As soon as the line containing "if (BATCH_VERIFY_THRESHOLD <=?" appears in the material below, start returning lines exactly, and end with the line containing "Definition fetch_raw_index_blob : M".

**RECORDS SHOWN:**
+---+
(* ===== verification/Commit.v ===== *)
(** * Committing a backup (crates/vykar-core/src/repo/mod.rs,
      [commit_concurrent_session_with_progress])

    At its end a backup flushes its packs, takes the snapshot list and the
    index from the store again, since other clients may have committed
    meanwhile, adds its delta to the index, and writes the snapshot object,
    which is the commit point.  When the index object is still the one of the
    local blob cache, the delta is merged into the local full cache instead
    of decoding and reconciling (the fast path).

    The operations work on a [Handle]: the repository, the write session and
    the files of the local cache directory.  It keeps its changes also when
    an operation fails, like the session in WriteSession.v.  Whether the file
    system lets a local file be written is given by a [LocalIo]. *)

From S2P Require Import Prelude Types Storage ChunkIndex Pack.
From S2P Require Import Crypto Format Compress DedupCache Retention Lock Repo ReadPath Snapshots SnapshotCache.
From S2P Require Import WriteSession Accounting Recovery.
#[local] Open Scope string_scope.
#[local] Open Scope list_scope.
#[local] Open Scope Z_scope.

Definition BATCH_VERIFY_THRESHOLD : nat := 32.

(** The files of the cache directory. *)
Record LocalCaches := mkLocal {
  lc_blob : option bytes;
  lc_full : option bytes;
  lc_dedup : option bytes;
  lc_restore : option bytes;
  lc_snapshots : option bytes;
}.

(** Which writes the file system performs, and whether the full cache can be
    read back. *)
Record LocalIo := mkIo {
  io_blob : bool;
  io_full : bool;
  io_dedup : bool;
  io_restore : bool;
  io_snapshots : bool;
  io_merge : bool;
  io_hydrate : bool;
}.

Section Handle.
Context {Hxor : Xor8}.

Record Handle := mkHandle {
  h_repo : Repository;
  h_session : option WriteSessionState;
  h_local : LocalCaches;
  h_rebuild : bool;
}.

Definition HM (A : Type) : Type := Handle -> World -> res A * (Handle * World).
End Handle.

#[export] Instance HM_ret `{Xor8} : MRet HM := fun A a h w => (Ok a, (h, w)).
#[export] Instance HM_bind `{Xor8} : MBind HM := fun A B f m h w =>
  match m h w with
  | (Ok a, (h', w')) => f a h' w'
  | (Err er, (h', w')) => (Err er, (h', w'))
  end.

Section Monad.
Context {Hxor : Xor8}.
Definition hfail {A} (er : VykarError) : HM A := fun h w => (Err er, (h, w)).
Definition hlift {A} (r : res A) : HM A := fun h w => (r, (h, w)).
Definition hdo {A} (m : M A) : HM A := fun h w => let '(r, w') := m w in (r, (h, w')).
Definition hget : HM Handle := fun h w => (Ok h, (h, w)).
Definition hmodify (f : Handle -> Handle) : HM unit := fun h w => (Ok tt, (f h, w)).
Definition on_repo (f : Repository -> Repository) : HM unit :=
  hmodify (fun h => mkHandle (f (h_repo h)) (h_session h) (h_local h) (h_rebuild h)).
Definition on_local (f : LocalCaches -> LocalCaches) : HM unit :=
  hmodify (fun h => mkHandle (h_repo h) (h_session h) (f (h_local h)) (h_rebuild h)).
(** An operation of the write session; without one it does nothing. *)
Definition hws (m : WM unit) : HM unit := fun h w =>
  match h_session h with
  | None => (Ok tt, (h, w))
  | Some ws =>
      let '(r, (s, w')) := m (mkSess (chunk_index (h_repo h)) (index_dirty (h_repo h)) ws) w in
      let r0 := h_repo h in
      (r, (mkHandle (mkRepo (manifest r0) (s_index s) (index_generation r0) (s_dirty s) (drawn r0)) (Some (s_ws s))
             (h_local h) (h_rebuild h), w'))
  end.
End Monad.

Definition set_blob (f : option bytes) (l : LocalCaches) : LocalCaches := mkLocal f (lc_full l) (lc_dedup l) (lc_restore l) (lc_snapshots l).
Definition set_full (f : option bytes) (l : LocalCaches) : LocalCaches := mkLocal (lc_blob l) f (lc_dedup l) (lc_restore l) (lc_snapshots l).
Definition set_derived (d r : option bytes) (l : LocalCaches) : LocalCaches := mkLocal (lc_blob l) (lc_full l) d r (lc_snapshots l).
Definition set_snapshots (f : option bytes) (l : LocalCaches) : LocalCaches := mkLocal (lc_blob l) (lc_full l) (lc_dedup l) (lc_restore l) f.

(** A file after an attempt to replace it. *)
Definition written (ok : bool) (new : bytes) (file : option bytes) : option bytes := if ok then Some new else file.

Section Verify.
Context `{Hhex : HexCodec}.

Definition missing_pack : VykarError := Other "commit failed: pack missing from storage (stale session or concurrent deletion)".

Definition require_pack (p : PackId) : M unit :=
  found ← exists_ (pack_storage_key p);
  if (found : bool) then mret tt else fail missing_pack.

(** The keys of the shards that could be listed, and the other shards. *)
Fixpoint list_delta_shards (shards : list string) (known fallback : gset string) : M (gset string * gset string) :=
  match shards with
  | [] => mret (known, fallback)
  | shard :: shards' =>
      r ← try_ (list_keys shard);
      match r with
      | Ok keys => list_delta_shards shards' (list_to_set keys ∪ known) fallback
      | Err _ => list_delta_shards shards' known ({[shard]} ∪ fallback)
      end
  end.

Definition require_known (known fallback : gset string) (p : PackId) : M unit :=
  if bool_decide (pack_shard p ∈ fallback) then require_pack p
  else if bool_decide (pack_storage_key p ∈ known) then mret tt
  else fail missing_pack.

(** The sets are iterated in the order of their elements; any order finds a
    missing pack. *)
Definition verify_delta_packs (d : IndexDelta) : M unit :=
  let pack_ids := elements (list_to_set (new_pack_id <$> new_entries d) : gset PackId) in
  let shards := elements (list_to_set (pack_shard <$> pack_ids) : gset string) in
  if (BATCH_VERIFY_THRESHOLD <=? length pack_ids)%nat && (length shards <? length pack_ids)%nat then
    kf ← list_delta_shards shards ∅ ∅;
    for_each (require_known kf.1 kf.2) pack_ids
  else for_each require_pack pack_ids.
End Verify.

Section Commit.
Context `{Hhex : HexCodec} `{Hblake : Blake2b} {Hxor : Xor8} (e : CryptoEngine) `{Hcodecs : Codecs}.
Context `{Hmp : IndexCodec} `{Hmeta : MsgPack SnapshotMeta} `{Hcache : MsgPack SnapshotListCache}.
Context `{Hjournal : MsgPack (list PendingPackEntry)}.
Context `{Hljson : Json LockEntry} `{Hsjson : Json SessionEntry} `{Hrfc : Rfc3339}.
Context (data_target : nat -> Z) (draws : nat -> Z * bytes) (fence : M unit) (io : LocalIo).

Definition fetch_raw_index_blob : M (option bytes) := get "index".

Definition decode_raw_index_blob (raw : bytes) : res (Z * ChunkIndex) :=
  b ← decode_index_blob_full e raw; mret (blob_generation b, blob_chunks b).

(** The map of the cache is written entry by entry, as the index would be. *)
Definition serialize_full_cache_as_index_blob (c : MmapCache) (generation : Z) (nonce : bytes) : res bytes :=
  index_object e generation nonce (list_to_map (entries_map_view c)).

Definition write_blob_cache (blob : bytes) (generation : Z) (l : LocalCaches) : LocalCaches :=
  set_blob (written (io_blob io) (write_index_blob_cache blob generation) (lc_blob l)) l.

(** [persist_index] with the raw object kept for the next fast path. *)
Definition persist_index_cached : HM unit :=
  h ← hget;
  let generation := index_generation (h_repo h) in
  index_packed ← hlift (index_object e generation (draws (drawn (h_repo h))).2 (chunk_index (h_repo h)));
  _ ← hdo fence;
  _ ← hdo (put "index" index_packed);
  _ ← hdo (ignore (put "index.gen" (le_bytes 8 generation)));
  _ ← on_repo (fun r => mkRepo (manifest r) (chunk_index r) generation false (S (drawn r)));
  on_local (write_blob_cache index_packed generation).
+---+
**RESULT OF THIS EXERCISE:**
  if (BATCH_VERIFY_THRESHOLD <=? length pack_ids)%nat && (length shards <? length pack_ids)%nat then
    kf ← list_delta_shards shards ∅ ∅;
    for_each (require_known kf.1 kf.2) pack_ids
  else for_each require_pack pack_ids.
End Verify.

Section Commit.
Context `{Hhex : HexCodec} `{Hblake : Blake2b} {Hxor : Xor8} (e : CryptoEngine) `{Hcodecs : Codecs}.
Context `{Hmp : IndexCodec} `{Hmeta : MsgPack SnapshotMeta} `{Hcache : MsgPack SnapshotListCache}.
Context `{Hjournal : MsgPack (list PendingPackEntry)}.
Context `{Hljson : Json LockEntry} `{Hsjson : Json SessionEntry} `{Hrfc : Rfc3339}.
Context (data_target : nat -> Z) (draws : nat -> Z * bytes) (fence : M unit) (io : LocalIo).

Definition fetch_raw_index_blob : M (option bytes) := get "index".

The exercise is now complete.